> Data under study
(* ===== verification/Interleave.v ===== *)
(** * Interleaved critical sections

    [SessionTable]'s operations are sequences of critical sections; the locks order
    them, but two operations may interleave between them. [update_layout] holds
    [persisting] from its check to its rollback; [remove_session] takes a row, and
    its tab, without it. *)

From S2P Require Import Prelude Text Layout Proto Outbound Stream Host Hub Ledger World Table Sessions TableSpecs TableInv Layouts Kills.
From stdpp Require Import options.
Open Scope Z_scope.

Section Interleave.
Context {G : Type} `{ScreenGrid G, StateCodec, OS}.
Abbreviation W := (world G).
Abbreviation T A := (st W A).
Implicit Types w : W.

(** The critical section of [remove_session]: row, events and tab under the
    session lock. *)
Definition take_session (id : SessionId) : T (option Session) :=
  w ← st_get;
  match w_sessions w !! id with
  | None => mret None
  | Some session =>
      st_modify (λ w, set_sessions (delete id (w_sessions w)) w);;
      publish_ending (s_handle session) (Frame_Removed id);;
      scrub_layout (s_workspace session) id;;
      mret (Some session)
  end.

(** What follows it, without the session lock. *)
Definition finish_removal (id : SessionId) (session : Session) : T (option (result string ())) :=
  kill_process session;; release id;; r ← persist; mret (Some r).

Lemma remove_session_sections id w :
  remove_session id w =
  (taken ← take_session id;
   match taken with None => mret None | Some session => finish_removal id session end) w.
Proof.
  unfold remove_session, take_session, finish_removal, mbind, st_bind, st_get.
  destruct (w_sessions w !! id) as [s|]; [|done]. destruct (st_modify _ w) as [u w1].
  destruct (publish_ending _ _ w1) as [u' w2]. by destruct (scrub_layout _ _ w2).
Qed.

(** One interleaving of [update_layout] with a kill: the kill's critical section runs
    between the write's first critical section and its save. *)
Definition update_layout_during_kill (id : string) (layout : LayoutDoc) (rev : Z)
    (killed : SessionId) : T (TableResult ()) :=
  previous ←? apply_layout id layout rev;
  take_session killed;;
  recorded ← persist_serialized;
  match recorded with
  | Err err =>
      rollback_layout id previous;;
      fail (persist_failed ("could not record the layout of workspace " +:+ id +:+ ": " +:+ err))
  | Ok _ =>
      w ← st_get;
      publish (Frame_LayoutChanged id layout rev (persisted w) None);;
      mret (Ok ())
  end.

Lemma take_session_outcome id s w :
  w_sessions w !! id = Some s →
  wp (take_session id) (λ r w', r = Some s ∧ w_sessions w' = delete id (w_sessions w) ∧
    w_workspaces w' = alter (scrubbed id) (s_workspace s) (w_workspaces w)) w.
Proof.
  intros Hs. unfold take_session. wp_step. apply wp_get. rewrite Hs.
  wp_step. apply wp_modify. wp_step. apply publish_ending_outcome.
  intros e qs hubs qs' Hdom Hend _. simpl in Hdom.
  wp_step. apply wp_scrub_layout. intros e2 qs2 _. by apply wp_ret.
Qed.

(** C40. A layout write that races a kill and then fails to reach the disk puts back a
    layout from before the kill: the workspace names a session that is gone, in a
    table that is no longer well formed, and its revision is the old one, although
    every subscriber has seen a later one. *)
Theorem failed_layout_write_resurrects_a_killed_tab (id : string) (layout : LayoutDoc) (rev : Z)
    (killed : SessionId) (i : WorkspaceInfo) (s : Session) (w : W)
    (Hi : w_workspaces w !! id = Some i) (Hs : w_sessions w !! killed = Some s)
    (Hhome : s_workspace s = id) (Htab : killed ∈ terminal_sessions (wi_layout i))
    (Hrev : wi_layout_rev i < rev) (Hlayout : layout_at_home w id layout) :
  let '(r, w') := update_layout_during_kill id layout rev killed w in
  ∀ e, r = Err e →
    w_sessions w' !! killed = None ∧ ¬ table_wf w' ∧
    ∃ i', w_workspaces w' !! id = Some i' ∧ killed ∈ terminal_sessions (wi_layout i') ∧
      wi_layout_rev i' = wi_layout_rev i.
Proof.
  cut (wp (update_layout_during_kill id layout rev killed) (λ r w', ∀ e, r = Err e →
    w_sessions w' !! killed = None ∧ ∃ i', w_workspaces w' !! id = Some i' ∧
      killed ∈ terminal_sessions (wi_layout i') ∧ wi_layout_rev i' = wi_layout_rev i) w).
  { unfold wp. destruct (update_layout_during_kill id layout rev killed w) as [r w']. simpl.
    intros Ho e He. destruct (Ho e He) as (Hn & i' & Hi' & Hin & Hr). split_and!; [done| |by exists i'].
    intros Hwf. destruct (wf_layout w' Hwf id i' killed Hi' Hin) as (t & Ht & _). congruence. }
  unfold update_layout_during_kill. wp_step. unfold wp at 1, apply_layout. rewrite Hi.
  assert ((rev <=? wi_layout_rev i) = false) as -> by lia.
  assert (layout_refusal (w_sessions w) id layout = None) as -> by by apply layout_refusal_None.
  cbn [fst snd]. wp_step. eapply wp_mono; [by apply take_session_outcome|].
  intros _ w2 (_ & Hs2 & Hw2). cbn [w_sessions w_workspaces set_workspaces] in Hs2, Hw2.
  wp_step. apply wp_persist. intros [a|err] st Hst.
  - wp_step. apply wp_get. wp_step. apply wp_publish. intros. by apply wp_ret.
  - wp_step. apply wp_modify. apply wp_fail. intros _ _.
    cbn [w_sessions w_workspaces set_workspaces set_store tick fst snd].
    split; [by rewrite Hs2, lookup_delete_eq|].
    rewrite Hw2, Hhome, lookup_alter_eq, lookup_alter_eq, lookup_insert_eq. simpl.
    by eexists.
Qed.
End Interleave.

> Problem description
Count up the lines above that include the string "match" and report nothing but that number.

> Written reply
3